Review Summary: I think it’s time for the “Punk Goes…” series to make like a shepherd and get the flock outta here.
As a fan of the “Punk Goes…” series, it pains me to say that these albums are dwindling with each new release. While the earlier versions of the series featured plenty of terrific tracks, it seems like the newer editions only have one or two great songs mixed in with filler. With Punk Goes Pop Vol. 3
, the newest entry of the severely declining series, very little has changed: boasting a collection of both the decent and the despicable, which covers on Punk Goes Pop Vol. 3
should you check out, and which ones should you absolutely avoid?
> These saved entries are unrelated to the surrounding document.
(* ===== verification/Restart.v ===== *)
(** * The state after a restart ([cacheMiners], modelx.go)

    The miners a start loads are compared with the rows of the database: what
    a miner knows afterwards is its submissions for the slow blocks of the
    window, in step with their rows.  The height taken for the current one is
    that of the last slow block, and a new block is recorded with the
    generation time of the block before it: after a fast block, a restart
    forgets the submissions of the round. *)

From Stdlib Require Import Ascii String.
From stdpp Require Import sorting.
From S2P Require Import Prelude GoStrings GoFloat RSEncoding Burstmath Config Blocks Shares Miner DB Cache.
From S2P Require Import Wallet World Payout PayoutMoney PayoutTheorems Rewards Modelx ModelxInvariant Submissions Schema Rounds PoolTheorems.
Open Scope list_scope.
Open Scope Z_scope.
Import GoInt.

(** ** Filing the rows of one miner *)

Definition params_of (sd : submissionData) : DeadlineParams :=
  mk_dp (sd_deadline sd) (sd_baseTarget sd) (sd_height sd).

(** [m0] with the parameters [l], in the order of their heights. *)
Record filed (current : Z) (m0 : Miner) (l : list DeadlineParams) (m : Miner) : Prop := {
  fi_fields : ID m = ID m0 /\ Address m = Address m0 /\ Name m = Name m0 /\ Pending m = Pending m0 /\
              PayoutDetail m = PayoutDetail m0;
  fi_objs : objs m = l;
  fi_confirmed : forall h p, DeadlinesParams m !! h = Some p <->
    exists dp, l !! p = Some dp /\ Miner.Height dp = h /\ h <> current;
  fi_current : forall p, CurrentDeadlineParams m = Some p -> S p = length l;
  fi_height : CurrentBlockHeight m = default 0 (Miner.Height <$> last l);
  fi_sum : WeightedDeadlineSum m =
    foldl (fun s dp => fadd s (weight_of dp)) fzero (filter (fun dp => Miner.Height dp <> current) l)
}.

Lemma filed_new current id address name pending detail :
  filed current (new_miner id address name pending detail) [] (new_miner id address name pending detail).
Proof.
  split; try done. intros h p. simpl. split; [by intros ?%lookup_empty_Some|]. by intros (dp & ? & _).
Qed.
For me, I find a successful cover to be something that is as equally enjoyable as the original track while the covering band puts their own unique spin on things. Following this criteria, however, you won’t find many things to get excited about on Punk Goes Pop Vol. 3
. The World Alive’s “Heartless” cover does a good job of beefing up the lacklustre auto-tuned Kanye original, while Miss I May’s “Run This Town” successfully transforms the popular rap song into a satisfying metalcore number. The best cover of the album, though, belongs to We Came As Romans, as they knock it out of the park with their cover of “My Love”, which successfully combines the synth-soaked verses of the original with the powerful riffs and growls of the band in the choruses.
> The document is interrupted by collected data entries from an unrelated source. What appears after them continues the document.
(* ===== verification/WebServer.v ===== *)
(** * The web server ([pkg/webserver])

    What the server shows: the table of miners, the shares of the best
    deadlines, the current block and its best submission; and how a client's
    message is read as an account.  The messages' encoding, the pages and the
    jobs are in [WebHandlers], the clients' queues in [Clients]; templates are
    not modelled. *)

From Stdlib Require Import Ascii String.
From stdpp Require Import sorting.
From S2P Require Import Prelude GoStrings GoFloat GoParse RSEncoding RSBase RSCode RSAddress Burstmath Config.
From S2P Require Import Blocks Shares Miner DB Cache Wallet World Payout PayoutTheorems Rewards Modelx.
Open Scope string_scope.
Open Scope list_scope.
Open Scope Z_scope.
Import GoInt.

(** ** Data *)

Record Share := mk_share { share_Name : string; Val : float64 }.

Module MinerInfo.
Record t := mk {
  ID : Z; Name : string; Address : string; Pending : float64; HistoricalShare : float64; NConf : Z;
  LastActiveBlockHeight : Z; Capacity : float64; Deadline : Z; UserAgent : string
}.
End MinerInfo.

(** The messages of [pkg/api]. *)
Module ApiMinerInfo.
Record t := mk {
  ID : Z; Address : string; Name : string; Pending : Z; EffectiveCapacity : float64; HistoricalShare : float64;
  Deadline : Z; LastActiveBlockHeight : Z; NConf : Z; PayoutDetail : string
}.
End ApiMinerInfo.

Module BlockInfo.
Record t := mk {
  Height : Z; BaseTarget : Z; Scoop : Z; GenerationSignature : string; MinerID : Z; Miner : string; Deadline : Z;
  Created : Z
}.
End BlockInfo.

Module PoolStatsInfo.
Record t := mk { EffectivePoolCapacity : float64; NetDiff : float64; MinerCount : Z }.
End PoolStatsInfo.

(** The fields of [WebServer] that hold what is shown; [None]: an
    [atomic.Value] nothing was stored in yet. *)
Record web := mk_web {
  blockInfo : BlockInfo.t;
  poolStatsInfo : option PoolStatsInfo.t;
  minerInfos : list MinerInfo.t;
  wonBlocks : list WonBlockInfo;
  netDiff : option float64
}.

Definition bestShares : nat := 10.
Definition netDiffBlockRange : Z := 360.

(** ** Accounts of clients *)

Section Accounts.
(** [strings.ToUpper] outside of ASCII is the library's. *)
Context (ToUpper : list Z -> list Z).

Definition upper_ascii (c : Z) : Z := if (97 <=? c) && (c <=? 122) then c - 32 else c.

Fixpoint drop_spaces (s : list Z) : list Z :=
  match s with c :: s' => if c =? 32 then drop_spaces s' else s | [] => [] end.

(** [strings.Trim(s, space)] *)
Definition Trim (s : list Z) : list Z := rev (drop_spaces (rev (drop_spaces s))).

Definition TrimPrefix (prefix s : list Z) : list Z :=
  if bool_decide (take (List.length prefix) s = prefix) then drop (List.length prefix) s else s.

Definition trimmed (msg : list Z) : list Z := TrimPrefix (bytes "BURST-") (ToUpper (Trim msg)).

Inductive subscription := Subscribe (accountID : Z) | Malformed | Ignored | Panics.

Definition addSubscription (msg : list Z) : subscription :=
  let s := trimmed msg in
  let accept accountID := if accountID =? 0 then Malformed else Subscribe accountID in
  match ParseUint s with
  | Ok accountID => accept accountID
  | Err _ =>
      match RS.Decode (of_bytes s) with
      | Return accountID => accept accountID
      | Fail_with _ => Ignored
      | Panic => Panics
      end
  end.

End Accounts.

Section WebServer.
Context `{Env}.

(** ** Miners *)

Definition alphas_of (c : cache) : list float64 := alphas c.

Definition GenMinerInfo (accountID : Z) (c : cache) (l : list Miner) : option ApiMinerInfo.t :=
  a ← GetMiner accountID c;
  m ← l !! a;
  let poolCap := GetPoolCap c in
  let cap := CalculateEEPS (alphas c) m in
  Some (ApiMinerInfo.mk accountID (Address m) (Name m) (Pending m) cap
          (if feqb poolCap fzero then fzero else fdiv cap poolCap)
          (CurrentDeadline m) (CurrentBlockHeight m) (i32 (NConf m)) (PayoutDetail m)).

Definition miner_info (al : list float64) (id : Z) (m : Miner) : MinerInfo.t :=
  MinerInfo.mk id (Name m) (Address m) (PlanckToBurst (Pending m)) fzero (NConf m) (CurrentBlockHeight m)
    (fmul (CalculateEEPS al m) (of_Z 1000)) (CurrentDeadline m) (UserAgent m).

(** [1.0 / float64(mi.Deadline+1.0)]: the addition is one of [uint64]. *)
Definition inverse_deadline (mi : MinerInfo.t) : float64 :=
  fdiv (of_Z 1) (exactly (u64 (MinerInfo.Deadline mi + 1))).

(** The loop over the miners, with the sums. *)
Record tally := mk_tally { t_mis : list MinerInfo.t; t_poolCap : float64; t_invDeadlineSum : float64; t_minerCount : Z }.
And with most entries into the “Punk Goes…” series, Punk Goes Pop Vol. 3
has plenty of average tracks. You may not prefer them to the original, but Breath Carolina’s “Down”, Mayday Parade’s “In My Head”, This Century’s “Paper Planes”, Sparks the Rescue’s “Need You Now” and The Ready Set’s “Airplanes” are all satisfactory covers and hold their own against the source material. But although these songs are enjoyable for a listen here and there, it’s frustrating to think that none of these bands really took it upon themselves to do anything different or creative with the songs, and the tracks just end up being a curiosity more than a real interesting effort.
But man, oh man, when it rains on Punk Goes Pop Vol. 3
, it pours: for every half-decent song on Punk Goes Pop Vol. 3
, there seems to be two no-name metalcore bands with some awful covers to take it’s place. Woe Is Me’s “Hot n’ Cold” is flat-out terrible, Artist vs. Poet sleepwalk through their “Bad Romance” cover, while both Asking Alexandra and Of Mice & Men’s covers are just too generic to get excited about. And it’s not just the heavy covers that are lacking, either: Cute Is What We Aim For don’t even seem like they’re trying on “Dead and Gone”, while Family Force 5 take the prize home for worst cover of the album with their lethargic, tone-deaf rendition of “Bulletproof”.
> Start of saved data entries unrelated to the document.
(** * neutron-query-relayer: relay loop, transaction sender and balance proofer

    A shallow embedding of the Go sources

      - [internal/relay/relayer.go]      (package [relay])
      - [internal/submit/tx_sender.go]   (package [submit])
      - [proof_impl] [GetBalance]        (package [proof_impl])

    Go interfaces held in struct fields (Storage, TXQuerier, TXProcessor,
    KVProcessor, the Tendermint RPC client, the cosmos-sdk transaction
    factory) are records of functions; a Go result pair [(v, err)] of a
    function of the repository is a pair whose second component is
    [option error] ([None] is Go's [nil]).  The height store is threaded
    as explicit state together with a trace of the calls made on the
    collaborators, so that "was not called" is a statement about the code. *)

From Stdlib Require Import ZArith List String Ascii Bool Lia.
From Stdlib Require Import SpecFloat DecimalString QArith Qround Qpower.
From stdpp Require Import base gmap.

Import ListNotations.
Local Open Scope string_scope.
Local Open Scope list_scope.
Local Open Scope Z_scope.

(* ===================================================================== *)
(** * Go values shared by the packages                                     *)
(* ===================================================================== *)

Module Go.

(** Go's [error] values as the sources build them. *)
Inductive error : Type :=
| ErrNotFound                                   (* leveldb.ErrNotFound *)
| errorString (msg : string)                    (* fmt.Errorf without %w *)
| wrapError (prefix : string) (err : error).    (* fmt.Errorf(prefix + "%w", err) *)

(** [err.Error()] *)
Fixpoint Error (e : error) : string :=
  match e with
  | ErrNotFound => "leveldb: not found"
  | errorString msg => msg
  | wrapError prefix err => (prefix ++ Error err)%string
  end.

(** [err == leveldb.ErrNotFound]: identity with the sentinel. *)
Definition is_ErrNotFound (err : option error) : bool :=
  match err with
  | Some ErrNotFound => true
  | _ => false
  end.

(** Result of a call on a collaborator that lives outside the sources. *)
Inductive result (A : Type) : Type :=
| Ok (a : A)
| Err (e : error).
Arguments Ok {A} a.
Arguments Err {A} e.

(** A Go call either returns or panics (nil pointer dereference). *)
Inductive outcome (A : Type) : Type :=
| Return (a : A)
| Panic (reason : string).
Arguments Return {A} a.
Arguments Panic {A} reason.

(** [[]byte]; [None] is the nil slice. *)
Definition bytes := list Byte.byte.
Definition slice := option bytes.

(** [context.Context]: the background context is never cancelled; a
    context derived with cancellation is named by the caller. *)
Inductive context : Type :=
| Background
| WithCancel (name : nat).

(** [uint64(i)] and [int64(u)] conversions. *)
Definition uint64 (z : Z) : Z := z mod 2 ^ 64.
Definition int64 (z : Z) : Z := (z + 2 ^ 63) mod 2 ^ 64 - 2 ^ 63.

(** [%d] for an unsigned value. *)
Definition fmt_d (z : Z) : string := NilZero.string_of_uint (N.to_uint (Z.to_N z)).

(** *** float64
    IEEE 754 binary64 through the Standard Library's specification of
    floating point numbers. *)
Definition float64 := spec_float.
Definition prec64 : Z := 53.
Definition emax64 : Z := 1024.

(** [float64(u)] for an unsigned integer: nearest, ties to even. *)
Definition float64_of_uint64 (u : Z) : float64 :=
  binary_normalize prec64 emax64 u 0 false.

(** [x * y] on float64. *)
Definition float64_mul (x y : float64) : float64 := SFmul prec64 emax64 x y.

(** [uint64(f)]: the fractional part is discarded (truncation towards
    zero).  Outside [0, 2^64) Go leaves the result to the
    implementation; the values here are those of the code the amd64
    compiler emits: a truncation strictly between -2^63 and 2^64 is
    reduced modulo 2^64 (so a truncation in [0, 2^64) is itself), and
    every other finite number, the infinities and NaN give 2^63. *)
Definition uint64_of_float64 (f : float64) : Z :=
  match f with
  | S754_zero _ => 0
  | S754_finite s m e =>
      let q := if (0 <=? e) then Z.pos m * 2 ^ e else Z.pos m / 2 ^ (- e) in
      let z := if s then - q else q in
      if (- 2 ^ 63 <? z) && (z <? 2 ^ 64) then uint64 z else 2 ^ 63
  | S754_infinity _ | S754_nan => 2 ^ 63
  end.

End Go.
Export Go.

(* ===================================================================== *)
(** * package relay                                                        *)
(* ===================================================================== *)

Module relay.

(** TxHeight describes tendermint filter by tx.height *)
Definition TxHeight : string := "tx.height".

(** [interface{}] values of a filter item: what [encoding/json] decodes
    into an empty interface, and the [uint64] the relayer stores. *)
Inductive any : Type :=
| any_nil
| any_bool (b : bool)
| any_float64 (f : float64)
| any_string (s : string)
| any_uint64 (u : Z)
| any_composite (raw : string).

Record TransactionsFilterItem : Type := {
  Field : string;
  Op : string;
  Value : any
}.

Definition TransactionsFilter := list TransactionsFilterItem.

Record KVKey : Type := { Path : string; Key : bytes }.

Record RegisteredQuery : Type := {
  Id : Z;
  QueryType : string;
  Keys : list KVKey;
  RQ_TransactionsFilter : string
}.

Definition InterchainQueryTypeKV : string := "kv".
Definition InterchainQueryTypeTX : string := "tx".

Record MessageKV : Type := { KV_QueryId : Z; KVKeys : list KVKey }.
Record MessageTX : Type := { QueryId : Z; MTX_TransactionsFilter : string }.

Record Transaction : Type := { TxHeightOf : Z; TxData : bytes }.

(** Calls made on the collaborators, in program order. *)
Inductive event : Type :=
| EvGetLastQueryHeight (queryID : Z)
| EvSetLastQueryHeight (queryID height : Z)
| EvClose
| EvSearchTransactions (ctx : context) (params : TransactionsFilter)
| EvTxErr
| EvTxProcessAndSubmit (ctx : context) (queryID : Z) (txs : list Transaction)
| EvKvProcessAndSubmit (ctx : context) (m : MessageKV)
| EvAddFailedRequest (queryType : string)
| EvAddSuccessRequest (queryType : string).

(** The [Storage] interface over a store state [S]. *)
Record Storage (S : Type) : Type := {
  GetLastQueryHeight : S -> Z -> Z * option error;
  SetLastQueryHeight : S -> Z -> Z -> S * option error;
  Close : S -> S * option error
}.
Arguments GetLastQueryHeight {S} _ _ _.
Arguments SetLastQueryHeight {S} _ _ _ _.
Arguments Close {S} _ _.

(** [TXQuerier]: [SearchTransactions] streams the matches on a channel;
    [Err] is the error the stream ended with. *)
Record TXQuerier : Type := {
  SearchTransactions : context -> TransactionsFilter -> list Transaction;
  TXQuerier_Err : context -> TransactionsFilter -> option error
}.

Record TXProcessor : Type := {
  TX_ProcessAndSubmit : context -> Z -> list Transaction -> Z * option error
}.

Record KVProcessor : Type := {
  KV_ProcessAndSubmit : context -> MessageKV -> option error
}.

(** The [Relayer] struct.  [json_Unmarshal] stands for
    [encoding/json.Unmarshal] at type [TransactionsFilter]. *)
Record Relayer (S : Type) : Type := {
  txQuerier : TXQuerier;
  storage : Storage S;
  txProcessor : TXProcessor;
  kvProcessor : KVProcessor;
  json_Unmarshal : string -> result TransactionsFilter
}.
Arguments txQuerier {S} _.
Arguments storage {S} _.
Arguments txProcessor {S} _.
Arguments kvProcessor {S} _.
Arguments json_Unmarshal {S} _ _.

(** ** The state the relayer acts on *)
Record World (S : Type) : Type := {
  store : S;
  trace : list event
}.
Arguments Build_World {S} _ _.
Arguments store {S} _.
Arguments trace {S} _.

Definition M (S A : Type) : Type := World S -> A * World S.

Definition ret {S A : Type} (a : A) : M S A := fun w => (a, w).

Definition bind {S A B : Type} (m : M S A) (k : A -> M S B) : M S B :=
  fun w => let (a, w') := m w in k a w'.

Declare Scope relay_scope.
Delimit Scope relay_scope with relay.
Notation "'let*' x ':=' c 'in' k" := (bind c (fun x => k))
  (at level 10, x pattern, c at level 100, k at level 200) : relay_scope.
Local Open Scope relay_scope.

Definition emit {S : Type} (e : event) : M S unit :=
  fun w => (tt, Build_World (store w) (trace w ++ [e])).

Section Relayer.
Context {S : Type} (r : Relayer S).

(** [r.storage.GetLastQueryHeight(queryID)] *)
Definition storage_GetLastQueryHeight (queryID : Z) : M S (Z * option error) :=
  let* _ := emit (EvGetLastQueryHeight queryID) in
  fun w => (GetLastQueryHeight (storage r) (store w) queryID, w).

(** [r.storage.SetLastQueryHeight(queryID, height)] *)
Definition storage_SetLastQueryHeight (queryID height : Z) : M S (option error) :=
  let* _ := emit (EvSetLastQueryHeight queryID height) in
  fun w =>
    let (s', err) := SetLastQueryHeight (storage r) (store w) queryID height in
    (err, Build_World s' (trace w)).

(** [r.storage.Close()] *)
Definition storage_Close : M S (option error) :=
  let* _ := emit EvClose in
  fun w =>
    let (s', err) := Close (storage r) (store w) in
    (err, Build_World s' (trace w)).

(** getLastQueryHeight returns last query height & no err if query
    exists in storage, also initializes query with height = 0 if not
    exists yet *)
Definition getLastQueryHeight (queryID : Z) : M S (Z * option error) :=
  let* (height, err) := storage_GetLastQueryHeight queryID in
  if is_ErrNotFound err then
    let* err := storage_SetLastQueryHeight queryID 0 in
    match err with
    | Some e =>
        ret (0, Some (wrapError
          "failed to set a 0 last height for an unitilialised query: " e))
    | None => ret (0, None)
    end
  else
    match err with
    | Some e => ret (0, Some (wrapError "failed to check query in storage: " e))
    | None => ret (height, None)
    end.

Definition buildTxQuery (m : MessageTX) : M S (option TransactionsFilter * option error) :=
  let* (queryLastHeight, err) := getLastQueryHeight (QueryId m) in
  match err with
  | Some e => ret (None, Some (wrapError "could not get last query height: " e))
  | None =>
      match json_Unmarshal r (MTX_TransactionsFilter m) with
      | Err e =>
          ret (None, Some (wrapError "could not unmarshal transactions filter: " e))
      | Ok params =>
          (* add filter by tx.height (tx.height>n) *)
          let params := params ++
            [ {| Field := TxHeight; Op := "gt"; Value := any_uint64 queryLastHeight |} ] in
          ret (Some params, None)
      end
  end.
Sadly, I get less and less excited as the years go on with this gosh darn series. It’s painfully obvious that the “Punk Goes…” series is stuck in a really bad rut, and this is none more evident than with the newest addition of Punk Goes Pop Vol. 3
. Boasting the fewest number of quality covers yet, I’d say its worth to check out Punk Goes Pop Vol. 3
if you’re curious, and you might find a couple of favourite tracks among the wreckage, but as a whole, but I wouldn’t really give your hopes up.